→ WORK INSTRUCTION
Every line from the one containing "Definition Val_eq_dec (a" to the end of the records below, written out word for word, is the whole answer.

RECORD EXCERPTS Start Marker

(** * qry: request-management storage layer

    A shallow embedding of [server/storage/database.ts] (class
    [DatabaseStorage]) and of [initializeStorage] /
    [setupGoogleCloudCredentials] from [server/storage.ts], together with
    the properties of the status lifecycle, the change diff, the user
    bootstrap, the list queries, the error policy and the storage-backend
    selection.

    The relational store, the clock and the process environment are the
    collaborators of the code; they are modelled as explicit state that
    every operation threads, with an error channel for rejected promises.
    Console output of the repository methods is left out. *)

From Stdlib Require Import List String Ascii ZArith Bool Lia.
From Stdlib Require Import Sorting.Sorted Sorting.Permutation Relations.
From Stdlib Require Import DecimalString.
Import ListNotations.
Open Scope string_scope.
Open Scope Z_scope.

Set Implicit Arguments.
Set Warnings "-register-all".

(* ================================================================== *)
(** * JavaScript values and errors *)
(* ================================================================== *)

Module Js.

(** A scalar column or payload property: absent, SQL NULL, or text. *)
Inductive Val : Type :=
| undefined
| null
| str (s : string).

Definition Val_eq_dec (a b : Val) : {a = b} + {a <> b}.
Proof. decide equality. apply string_dec. Defined.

RECORD EXCERPTS End Marker

→ YOUR SOLUTION
Definition Val_eq_dec (a b : Val) : {a = b} + {a <> b}.
Proof. decide equality. apply string_dec. Defined.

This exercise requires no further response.